“Whether due to discomfort with the topic or a lack of knowledge about treatment options, some women attempt to manage symptoms on their own, a decision that can lead to additional problems…”
Among women 18 to 70 years old, almost a third are “sometimes” affected by the symptoms of overactive bladder, according to the authors of this month’s CE feature, “Overactive Bladder in Women.” This rate is nearly twice that among men, and prevalence is known to increase in all adults as they age.

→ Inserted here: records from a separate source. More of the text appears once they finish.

(** [u64::from_str_radix], which [str::parse] is at ten: a leading plus sign is
    accepted, an empty string or a sign alone is not. *)
Definition from_str_radix (radix : N) (bs : bytes) : option N :=
  match bs with
  | [] | [Byte.x2b] => None
  | Byte.x2b :: bs => parse_digits radix 0 bs
  | _ => parse_digits radix 0 bs
  end.

(** [split_once('-')]. *)
Definition dash : byte := Byte.x2d.

Fixpoint split_once (bs : bytes) : option (bytes * bytes) :=
  match bs with
  | [] => None
  | b :: bs => if decide (b = dash) then Some ([], bs) else '(l, r) ← split_once bs; Some (b :: l, r)
  end.

(** [strip_prefix]. *)
Definition strip_prefix (p bs : bytes) : option bytes :=
  if decide (take (length p) bs = p) then Some (drop (length p) bs) else None.

(** ** The ring *)

Inductive ChangeKind :=
  | AssociationsAdded (count : N)
  | AssociationRetracted (subject label object : name)
  | AliasesAdded (count : N)
  | AliasesRemoved (count : N)
  | SourceStored (source : name)
  | SourceRetracted (source : name)
  | SchemaUpdated (mode : name).

Record ChangeEvent := { ce_seq : N; ce_kind : ChangeKind }.

Inductive ChangesOutcome :=
  | Page (events : list ChangeEvent) (next : bytes) (more : bool)
  | Stale.

Definition CHANGE_RING_CAP : N := 1024.

Record ChangeRing := { epoch : N; next_seq : N; events : list ChangeEvent }.

(** [ChangeRing::default] at the epoch [next_epoch] minted. *)
Definition ring_new (e : N) : ChangeRing := {| epoch := e; next_seq := 1; events := [] |}.

(** [next_epoch]: the clock's seed plus a counter, wrapping. *)
Definition next_epoch (seed next : N) : N * N := (u64_add seed next, u64_add next 1).

Definition ring_push (kind : ChangeKind) (r : ChangeRing) : ChangeRing := {|
  epoch := epoch r; next_seq := u64_add (next_seq r) 1;
  events := (if lenN (events r) =? CHANGE_RING_CAP then tail (events r) else events r) ++
    [{| ce_seq := next_seq r; ce_kind := kind |}] |}.

Definition ring_extend (kinds : list ChangeKind) (r : ChangeRing) : ChangeRing := foldl (flip ring_push) r kinds.

Definition CURSOR_PREFIX : bytes := str "cf1-".

Definition format_cursor (e seq : N) : bytes := CURSOR_PREFIX ++ hex_digits 16 e [] ++ [dash] ++ decimal_u64 seq.

Definition parse_cursor (cursor : bytes) : option (N * N) :=
  rest ← strip_prefix CURSOR_PREFIX cursor;
  '(e, seq) ← split_once rest;
  e ← from_str_radix 16 e; seq ← from_str_radix 10 seq; Some (e, seq).

Definition ring_cursor (r : ChangeRing) (seq : N) : bytes := format_cursor (epoch r) seq.

(** The page after a position this ring knows. *)
Definition read_after (r : ChangeRing) (last_seen : N) (limit : nat) : ChangesOutcome :=
  let latest := next_seq r - 1 in
  if latest <? last_seen then Stale
  else if match head (events r) with Some front => last_seen + 1 <? ce_seq front | None => false end then Stale
  else
    let page := take limit (filter (fun ev => last_seen < ce_seq ev) (events r)) in
    let served_to := match last page with Some ev => ce_seq ev | None => last_seen end in
    Page page (ring_cursor r served_to) (served_to <? latest).

Definition ring_read (r : ChangeRing) (since : option bytes) (limit : nat) : ChangesOutcome :=
  match since with
  | None => Page [] (ring_cursor r (next_seq r - 1)) false
  | Some cursor =>
    match parse_cursor cursor with
    | Some (e, seq) => if e =? epoch r then read_after r seq limit else Stale
    | None => Stale
    end
  end.

(** ** The events of a batch *)

Record Tally := { t_associations : N; t_added : N; t_removed : N; t_individual : list ChangeKind }.

Definition tally_op (t : Tally) (op : WalOp) : Tally :=
  match op with
  | Associate _ => {| t_associations := t_associations t + 1; t_added := t_added t; t_removed := t_removed t; t_individual := t_individual t |}
  | AliasConcept _ _ | AliasLabel _ _ =>
    {| t_associations := t_associations t; t_added := t_added t + 1; t_removed := t_removed t; t_individual := t_individual t |}
  | UnaliasConcept _ | UnaliasLabel _ =>
    {| t_associations := t_associations t; t_added := t_added t; t_removed := t_removed t + 1; t_individual := t_individual t |}
  | RetractSource source =>
    {| t_associations := t_associations t; t_added := t_added t; t_removed := t_removed t;
       t_individual := t_individual t ++ [SourceRetracted source] |}
  | RetractAssociation s l o =>
    {| t_associations := t_associations t; t_added := t_added t; t_removed := t_removed t;
       t_individual := t_individual t ++ [AssociationRetracted s l o] |}
  end.

Definition events_of_ops (ops : list WalOp) : list ChangeKind :=
  let t := foldl tally_op {| t_associations := 0; t_added := 0; t_removed := 0; t_individual := [] |} ops in
  (if 0 <? t_associations t then [AssociationsAdded (t_associations t)] else []) ++
  (if 0 <? t_added t then [AliasesAdded (t_added t)] else []) ++
  (if 0 <? t_removed t then [AliasesRemoved (t_removed t)] else []) ++
  t_individual t.

(** * The change feed loses nothing

    Cursors read back; a page is the events after the cursor; a poller that drains
    the ring sees every event once, or is told to start over. *)

(** ** Cursors *)

(** The three ranges of a digit's byte. *)
Lemma to_digit_low radix d : d < 10 -> d < radix -> to_digit radix (byte_of_N (48 + d)) = Some d.
Proof.
  intros Hd Hr. unfold to_digit. rewrite to_N_byte_of_N, N.mod_small by lia.
  rewrite (proj2 (N.leb_le 48 (48 + d))), (proj2 (N.ltb_lt (48 + d) 58)) by lia. cbn [andb].
  replace (48 + d - 48) with d by lia. by rewrite (proj2 (N.ltb_lt d radix)).
Qed.

Lemma to_digit_alpha radix d : 10 <= d < 36 -> d < radix -> to_digit radix (byte_of_N (87 + d)) = Some d.
Proof.
  intros Hd Hr. unfold to_digit. rewrite to_N_byte_of_N, N.mod_small by lia.
  rewrite (proj2 (N.ltb_ge (87 + d) 58)), andb_false_r by lia.
  rewrite (proj2 (N.leb_le 97 (87 + d))), (proj2 (N.ltb_lt (87 + d) 123)) by lia. cbn [andb].
  replace (87 + d - 87) with d by lia. by rewrite (proj2 (N.ltb_lt d radix)).
Qed.

Lemma to_digit_decimal d : d < 10 -> to_digit 10 (digit d) = Some d.
Proof. intros Hd. by apply to_digit_low. Qed.

Lemma to_digit_hex d : d < 16 -> to_digit 16 (hex_digit d) = Some d.
Proof.
  intros Hd. unfold hex_digit. destruct (N.ltb_spec d 10); [apply to_digit_low; lia | apply to_digit_alpha; lia].
Qed.

Lemma parse_digits_cons radix a d b bs : to_digit radix b = Some d -> a * radix + d <= U64_MAX ->
  parse_digits radix a (b :: bs) = parse_digits radix (a * radix + d) bs.
Proof. intros Hd Ha. cbn [parse_digits]. rewrite Hd. cbn [mbind option_bind]. by rewrite (proj2 (N.leb_le _ _) Ha). Qed.

(** A digit pushed in front of digits is read first. *)
Lemma parse_digits_step radix n b bs : 0 < radix -> n <= U64_MAX -> to_digit radix b = Some (n mod radix) ->
  parse_digits radix (n / radix) (b :: bs) = parse_digits radix n bs.
Proof.
  intros Hr Hn Hb. pose proof (N.div_mod n radix ltac:(lia)) as E.
  rewrite (parse_digits_cons _ _ _ _ _ Hb) by lia. f_equal. lia.
Qed.

Lemma parse_decimal_digits fuel : forall n bs, n < 10 ^ N.of_nat fuel -> n <= U64_MAX ->
  parse_digits 10 0 (decimal_digits fuel n bs) = parse_digits 10 n bs.
Proof.
  induction fuel as [|fuel IH]; intros n bs Hn Hu; cbn [decimal_digits].
  { simpl in Hn. by replace n with 0 by lia. }
  pose proof (N.mod_lt n 10 ltac:(lia)) as Hm. pose proof (to_digit_decimal _ Hm) as Hd.
  destruct (N.ltb_spec n 10) as [Hlt|Hge].
  - rewrite <- (parse_digits_step 10 n _ bs ltac:(lia) Hu Hd). by rewrite (N.div_small n 10 Hlt).
  - rewrite IH; [by apply parse_digits_step| |].
    + apply N.Div0.div_lt_upper_bound. by rewrite Nat2N.inj_succ, N.pow_succ_r' in Hn.
    + pose proof (N.Div0.div_le_mono n n 10). pose proof (N.div_lt n 10). lia.
Qed.

Lemma parse_hex_digits width : forall n bs, n < 16 ^ N.of_nat width -> n <= U64_MAX ->
  parse_digits 16 0 (hex_digits width n bs) = parse_digits 16 n bs.
Proof.
  induction width as [|width IH]; intros n bs Hn Hu; cbn [hex_digits].
  { simpl in Hn. by replace n with 0 by lia. }
  pose proof (to_digit_hex _ (N.mod_lt n 16 ltac:(lia))) as Hd. rewrite IH; [by apply parse_digits_step; [lia|..]| |].
  - apply N.Div0.div_lt_upper_bound. by rewrite Nat2N.inj_succ, N.pow_succ_r' in Hn.
  - pose proof (N.div_le_upper_bound n 16 n ltac:(lia)). lia.
Qed.

(** Digits are neither a sign nor a dash. *)
Definition digits_only (bs : bytes) : Prop := Forall (fun b => b <> dash /\ b <> Byte.x2b) bs.

Lemma decimal_digit_plain d : d < 10 -> digit d <> dash /\ digit d <> Byte.x2b.
Proof.
  intros Hd. unfold digit. split; intros E; apply (f_equal Byte.to_N) in E; rewrite to_N_byte_of_N, N.mod_small in E by lia;
    [change (Byte.to_N dash) with 45 in E | change (Byte.to_N Byte.x2b) with 43 in E]; lia.
Qed.

Lemma hex_digit_plain d : d < 16 -> hex_digit d <> dash /\ hex_digit d <> Byte.x2b.
Proof.
  intros Hd. unfold hex_digit. destruct (N.ltb_spec d 10); split; intros E; apply (f_equal Byte.to_N) in E; rewrite to_N_byte_of_N, N.mod_small in E by lia;
    (change (Byte.to_N dash) with 45 in E || change (Byte.to_N Byte.x2b) with 43 in E); lia.
Qed.

Lemma decimal_digits_only fuel : forall n bs, digits_only bs -> digits_only (decimal_digits fuel n bs).
Proof.
  induction fuel as [|fuel IH]; intros n bs Hb; cbn [decimal_digits]; [done|].
  assert (digits_only (digit (n mod 10) :: bs)) by (constructor; [apply decimal_digit_plain, N.mod_lt; lia | done]).
  destruct (n <? 10); [done | by apply IH].
Qed.

Lemma hex_digits_only width : forall n bs, digits_only bs -> digits_only (hex_digits width n bs).
Proof.
  induction width as [|width IH]; intros n bs Hb; cbn [hex_digits]; [done|].
  apply IH. constructor; [apply hex_digit_plain, N.mod_lt; lia | done].
Qed.

Lemma length_decimal_digits fuel : forall n bs, (length bs <= length (decimal_digits fuel n bs))%nat /\
  (0 < fuel -> length bs < length (decimal_digits fuel n bs))%nat.
Proof.
  induction fuel as [|fuel IH]; intros n bs; cbn [decimal_digits]; [split; lia|].
  destruct (n <? 10); [cbn [length]; lia|]. destruct (IH (n / 10) (digit (n mod 10) :: bs)) as [H _]. cbn [length] in H. lia.
Qed.

Lemma length_hex_digits width : forall n bs, length (hex_digits width n bs) = (width + length bs)%nat.
Proof. induction width as [|width IH]; intros n bs; cbn [hex_digits]; [done|]. rewrite IH. cbn [length]. lia. Qed.

Lemma from_str_radix_digits radix bs : digits_only bs -> bs <> [] -> from_str_radix radix bs = parse_digits radix 0 bs.
Proof. intros Hb Hne. destruct Hb as [|b bs [_ Hp] _]; [done|]. destruct b; destruct bs; done. Qed.

Lemma split_once_digits l r : digits_only l -> split_once (l ++ dash :: r) = Some (l, r).
Proof.
  induction 1 as [|b l [Hb _] _ IH]; cbn [split_once app].
  - by rewrite decide_True.
  - rewrite decide_False, IH by done. done.
Qed.

Lemma parse_format e seq : e <= U64_MAX -> seq <= U64_MAX -> parse_cursor (format_cursor e seq) = Some (e, seq).
Proof.
  intros He Hs. unfold parse_cursor, format_cursor, strip_prefix.
  rewrite take_app_length, drop_app_length. rewrite decide_True by done. cbn [mbind option_bind].
  assert (Hh : digits_only (hex_digits 16 e [])) by (apply hex_digits_only; constructor).
  assert (Hd : digits_only (decimal_u64 seq)) by (apply decimal_digits_only; constructor).
  cbn [app]. rewrite split_once_digits by done. cbn [mbind option_bind].
  rewrite (from_str_radix_digits 16) by (done || (intros E; by apply (f_equal length) in E; rewrite length_hex_digits in E)).
  rewrite parse_hex_digits by (unfold U64_MAX in *; simpl; lia). cbn [parse_digits mbind option_bind].
  rewrite (from_str_radix_digits 10);
    [|done | intros E; apply (f_equal length) in E; pose proof (proj2 (length_decimal_digits 20 seq []) ltac:(lia)); unfold decimal_u64 in E; rewrite E in *; cbn [length] in *; lia].
  unfold decimal_u64. rewrite parse_decimal_digits by (unfold U64_MAX in *; simpl; lia). done.
Qed.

Overactive bladder can significantly affect daily activities, with many women altering their routines to ensure a bathroom is nearby. The “hallmark symptom of overactive bladder is urgency,” according to authors Mary H. Palmer, PhD, RN-BC, FAAN, AGSF, and Marcella G. Willis-Gray, MD. Women may experience urgency with urinary incontinence, stress urinary incontinence, or mixed urinary incontinence (in which a combination of these symptoms occurs).
A Tendency to Self-Manage
Despite the impact of this condition on everyday routines, patients often resist talking to their health care providers about symptoms—or do so as an afterthought, as the patient does in the hypothetical case study accompanying this article. Whether due to discomfort with the topic or a lack of knowledge about treatment options, some women attempt to manage symptoms on their own, a decision that can lead to additional problems, according to the authors Palmer and Willis-Gray:
As a consequence, they may inadvertently worsen symptoms and increase their risk of developing incontinence and being injured in a fall. Many women are caught in a relentless cycle, experiencing unpredictable urgency, being incontinent, stopping physical exercise to prevent more incontinence, gaining weight, experiencing functional limitation, feeling anxious, and continuing to experience unpredictable urgency and urinary leakage.
Routine Screening and Modifiable Risk Factors
Nurses can help to break this cycle by advocating for and conducting screening among women for overactive bladder symptoms. If a patient reveals she is experiencing symptoms, the nurse can recommend lifestyle and behavioral changes, such as losing weight, modifying fluid intake, and stopping smoking.
If this first-line therapy, as recommended by the American Urological Association, does not lead to an improvement in symptoms, the nurse can then refer the patient to a specialist for additional treatment, which may include the use of antimuscarinic medications or various neuromodulation techniques.
The Role of Patient Education
Palmer and Willis-Gray conclude that nurses can also play an important role in the education of patients, focusing on preventing complications associated with overactive bladder. Women who have urgency with urinary incontinence, for example, are at greater risk of falling. Nurses can encourage them to be vigilant for the first signs of the need to void, in order to avoid rushing to the toilet.